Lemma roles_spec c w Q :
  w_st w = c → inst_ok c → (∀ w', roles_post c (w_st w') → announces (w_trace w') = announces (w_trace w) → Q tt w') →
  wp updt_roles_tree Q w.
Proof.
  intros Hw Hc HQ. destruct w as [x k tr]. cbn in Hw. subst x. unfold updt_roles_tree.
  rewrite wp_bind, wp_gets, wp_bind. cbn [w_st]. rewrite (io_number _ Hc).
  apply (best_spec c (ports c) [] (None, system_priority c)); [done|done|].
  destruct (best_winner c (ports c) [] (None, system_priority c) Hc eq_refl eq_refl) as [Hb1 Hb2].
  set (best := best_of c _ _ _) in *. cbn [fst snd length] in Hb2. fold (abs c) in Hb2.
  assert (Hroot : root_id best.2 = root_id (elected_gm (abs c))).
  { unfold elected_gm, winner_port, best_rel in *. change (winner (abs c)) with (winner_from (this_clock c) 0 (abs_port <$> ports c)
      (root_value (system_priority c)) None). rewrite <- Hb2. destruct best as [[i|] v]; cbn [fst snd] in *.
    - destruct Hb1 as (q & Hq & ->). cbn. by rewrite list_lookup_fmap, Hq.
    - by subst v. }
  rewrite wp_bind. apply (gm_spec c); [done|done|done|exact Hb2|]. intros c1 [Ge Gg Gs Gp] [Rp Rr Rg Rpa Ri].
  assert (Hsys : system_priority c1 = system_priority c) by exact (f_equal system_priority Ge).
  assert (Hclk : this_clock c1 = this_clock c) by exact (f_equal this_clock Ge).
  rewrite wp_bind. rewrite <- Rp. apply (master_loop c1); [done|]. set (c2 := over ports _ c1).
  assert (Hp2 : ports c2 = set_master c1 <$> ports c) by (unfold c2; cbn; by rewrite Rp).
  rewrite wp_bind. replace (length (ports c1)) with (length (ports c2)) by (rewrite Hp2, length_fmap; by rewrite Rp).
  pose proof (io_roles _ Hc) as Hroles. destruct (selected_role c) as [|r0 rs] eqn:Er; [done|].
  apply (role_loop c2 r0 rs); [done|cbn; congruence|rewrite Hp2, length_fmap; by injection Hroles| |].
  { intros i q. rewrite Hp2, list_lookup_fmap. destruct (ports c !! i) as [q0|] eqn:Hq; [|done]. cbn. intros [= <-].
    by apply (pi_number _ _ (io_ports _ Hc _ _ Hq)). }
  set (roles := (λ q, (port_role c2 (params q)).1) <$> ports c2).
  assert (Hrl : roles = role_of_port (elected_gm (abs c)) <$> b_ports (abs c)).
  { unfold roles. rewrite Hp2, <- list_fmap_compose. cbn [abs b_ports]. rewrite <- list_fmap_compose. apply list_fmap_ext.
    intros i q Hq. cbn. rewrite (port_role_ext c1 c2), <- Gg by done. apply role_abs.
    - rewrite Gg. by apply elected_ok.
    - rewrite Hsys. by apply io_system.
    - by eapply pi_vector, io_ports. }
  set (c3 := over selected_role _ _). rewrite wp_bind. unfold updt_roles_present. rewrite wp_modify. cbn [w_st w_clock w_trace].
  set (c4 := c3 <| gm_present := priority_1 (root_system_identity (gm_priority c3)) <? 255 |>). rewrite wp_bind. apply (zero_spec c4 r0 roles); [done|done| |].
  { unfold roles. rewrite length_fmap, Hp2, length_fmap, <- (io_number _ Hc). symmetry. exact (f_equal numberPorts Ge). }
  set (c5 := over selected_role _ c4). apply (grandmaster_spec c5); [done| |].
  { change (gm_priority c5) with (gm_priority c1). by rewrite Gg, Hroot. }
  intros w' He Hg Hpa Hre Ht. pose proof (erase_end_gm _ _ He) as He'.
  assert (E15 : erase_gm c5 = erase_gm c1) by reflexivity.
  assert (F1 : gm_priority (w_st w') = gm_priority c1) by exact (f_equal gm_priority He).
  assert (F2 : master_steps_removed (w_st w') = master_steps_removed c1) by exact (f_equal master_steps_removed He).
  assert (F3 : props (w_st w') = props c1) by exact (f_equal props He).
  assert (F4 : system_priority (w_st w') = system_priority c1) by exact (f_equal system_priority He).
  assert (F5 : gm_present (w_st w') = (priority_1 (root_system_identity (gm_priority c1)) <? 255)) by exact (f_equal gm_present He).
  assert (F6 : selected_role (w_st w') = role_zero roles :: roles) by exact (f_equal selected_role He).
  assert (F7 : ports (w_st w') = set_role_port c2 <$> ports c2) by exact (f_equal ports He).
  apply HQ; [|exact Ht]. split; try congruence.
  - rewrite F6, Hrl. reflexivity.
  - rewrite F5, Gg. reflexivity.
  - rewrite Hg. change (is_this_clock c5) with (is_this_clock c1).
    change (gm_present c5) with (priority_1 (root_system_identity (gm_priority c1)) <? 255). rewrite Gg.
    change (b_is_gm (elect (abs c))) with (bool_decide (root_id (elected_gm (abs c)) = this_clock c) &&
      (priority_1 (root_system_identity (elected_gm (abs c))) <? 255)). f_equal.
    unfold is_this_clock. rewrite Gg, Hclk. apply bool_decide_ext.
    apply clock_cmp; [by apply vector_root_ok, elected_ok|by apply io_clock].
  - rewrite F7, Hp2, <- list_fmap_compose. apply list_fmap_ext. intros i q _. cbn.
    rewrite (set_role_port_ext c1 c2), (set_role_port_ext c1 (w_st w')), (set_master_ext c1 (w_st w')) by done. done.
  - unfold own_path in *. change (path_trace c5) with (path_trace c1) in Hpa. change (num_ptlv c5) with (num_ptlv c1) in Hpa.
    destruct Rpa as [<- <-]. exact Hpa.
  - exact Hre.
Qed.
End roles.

* * *

* Exercise aim: The records above must be retyped in full. Keep each one exactly as it is.

* Exercise response:
Lemma roles_spec c w Q :
  w_st w = c → inst_ok c → (∀ w', roles_post c (w_st w') → announces (w_trace w') = announces (w_trace w) → Q tt w') →
  wp updt_roles_tree Q w.
Proof.
  intros Hw Hc HQ. destruct w as [x k tr]. cbn in Hw. subst x. unfold updt_roles_tree.
  rewrite wp_bind, wp_gets, wp_bind. cbn [w_st]. rewrite (io_number _ Hc).
  apply (best_spec c (ports c) [] (None, system_priority c)); [done|done|].
  destruct (best_winner c (ports c) [] (None, system_priority c) Hc eq_refl eq_refl) as [Hb1 Hb2].
  set (best := best_of c _ _ _) in *. cbn [fst snd length] in Hb2. fold (abs c) in Hb2.
  assert (Hroot : root_id best.2 = root_id (elected_gm (abs c))).
  { unfold elected_gm, winner_port, best_rel in *. change (winner (abs c)) with (winner_from (this_clock c) 0 (abs_port <$> ports c)
      (root_value (system_priority c)) None). rewrite <- Hb2. destruct best as [[i|] v]; cbn [fst snd] in *.
    - destruct Hb1 as (q & Hq & ->). cbn. by rewrite list_lookup_fmap, Hq.
    - by subst v. }
  rewrite wp_bind. apply (gm_spec c); [done|done|done|exact Hb2|]. intros c1 [Ge Gg Gs Gp] [Rp Rr Rg Rpa Ri].
  assert (Hsys : system_priority c1 = system_priority c) by exact (f_equal system_priority Ge).
  assert (Hclk : this_clock c1 = this_clock c) by exact (f_equal this_clock Ge).
  rewrite wp_bind. rewrite <- Rp. apply (master_loop c1); [done|]. set (c2 := over ports _ c1).
  assert (Hp2 : ports c2 = set_master c1 <$> ports c) by (unfold c2; cbn; by rewrite Rp).
  rewrite wp_bind. replace (length (ports c1)) with (length (ports c2)) by (rewrite Hp2, length_fmap; by rewrite Rp).
  pose proof (io_roles _ Hc) as Hroles. destruct (selected_role c) as [|r0 rs] eqn:Er; [done|].
  apply (role_loop c2 r0 rs); [done|cbn; congruence|rewrite Hp2, length_fmap; by injection Hroles| |].
  { intros i q. rewrite Hp2, list_lookup_fmap. destruct (ports c !! i) as [q0|] eqn:Hq; [|done]. cbn. intros [= <-].
    by apply (pi_number _ _ (io_ports _ Hc _ _ Hq)). }
  set (roles := (λ q, (port_role c2 (params q)).1) <$> ports c2).
  assert (Hrl : roles = role_of_port (elected_gm (abs c)) <$> b_ports (abs c)).
  { unfold roles. rewrite Hp2, <- list_fmap_compose. cbn [abs b_ports]. rewrite <- list_fmap_compose. apply list_fmap_ext.
    intros i q Hq. cbn. rewrite (port_role_ext c1 c2), <- Gg by done. apply role_abs.
    - rewrite Gg. by apply elected_ok.
    - rewrite Hsys. by apply io_system.
    - by eapply pi_vector, io_ports. }
  set (c3 := over selected_role _ _). rewrite wp_bind. unfold updt_roles_present. rewrite wp_modify. cbn [w_st w_clock w_trace].
  set (c4 := c3 <| gm_present := priority_1 (root_system_identity (gm_priority c3)) <? 255 |>). rewrite wp_bind. apply (zero_spec c4 r0 roles); [done|done| |].
  { unfold roles. rewrite length_fmap, Hp2, length_fmap, <- (io_number _ Hc). symmetry. exact (f_equal numberPorts Ge). }
  set (c5 := over selected_role _ c4). apply (grandmaster_spec c5); [done| |].
  { change (gm_priority c5) with (gm_priority c1). by rewrite Gg, Hroot. }
  intros w' He Hg Hpa Hre Ht. pose proof (erase_end_gm _ _ He) as He'.
  assert (E15 : erase_gm c5 = erase_gm c1) by reflexivity.
  assert (F1 : gm_priority (w_st w') = gm_priority c1) by exact (f_equal gm_priority He).
  assert (F2 : master_steps_removed (w_st w') = master_steps_removed c1) by exact (f_equal master_steps_removed He).
  assert (F3 : props (w_st w') = props c1) by exact (f_equal props He).
  assert (F4 : system_priority (w_st w') = system_priority c1) by exact (f_equal system_priority He).
  assert (F5 : gm_present (w_st w') = (priority_1 (root_system_identity (gm_priority c1)) <? 255)) by exact (f_equal gm_present He).
  assert (F6 : selected_role (w_st w') = role_zero roles :: roles) by exact (f_equal selected_role He).
  assert (F7 : ports (w_st w') = set_role_port c2 <$> ports c2) by exact (f_equal ports He).
  apply HQ; [|exact Ht]. split; try congruence.
  - rewrite F6, Hrl. reflexivity.
  - rewrite F5, Gg. reflexivity.
  - rewrite Hg. change (is_this_clock c5) with (is_this_clock c1).
    change (gm_present c5) with (priority_1 (root_system_identity (gm_priority c1)) <? 255). rewrite Gg.
    change (b_is_gm (elect (abs c))) with (bool_decide (root_id (elected_gm (abs c)) = this_clock c) &&
      (priority_1 (root_system_identity (elected_gm (abs c))) <? 255)). f_equal.
    unfold is_this_clock. rewrite Gg, Hclk. apply bool_decide_ext.
    apply clock_cmp; [by apply vector_root_ok, elected_ok|by apply io_clock].
  - rewrite F7, Hp2, <- list_fmap_compose. apply list_fmap_ext. intros i q _. cbn.
    rewrite (set_role_port_ext c1 c2), (set_role_port_ext c1 (w_st w')), (set_master_ext c1 (w_st w')) by done. done.
  - unfold own_path in *. change (path_trace c5) with (path_trace c1) in Hpa. change (num_ptlv c5) with (num_ptlv c1) in Hpa.
    destruct Rpa as [<- <-]. exact Hpa.
  - exact Hre.
Qed.
End roles.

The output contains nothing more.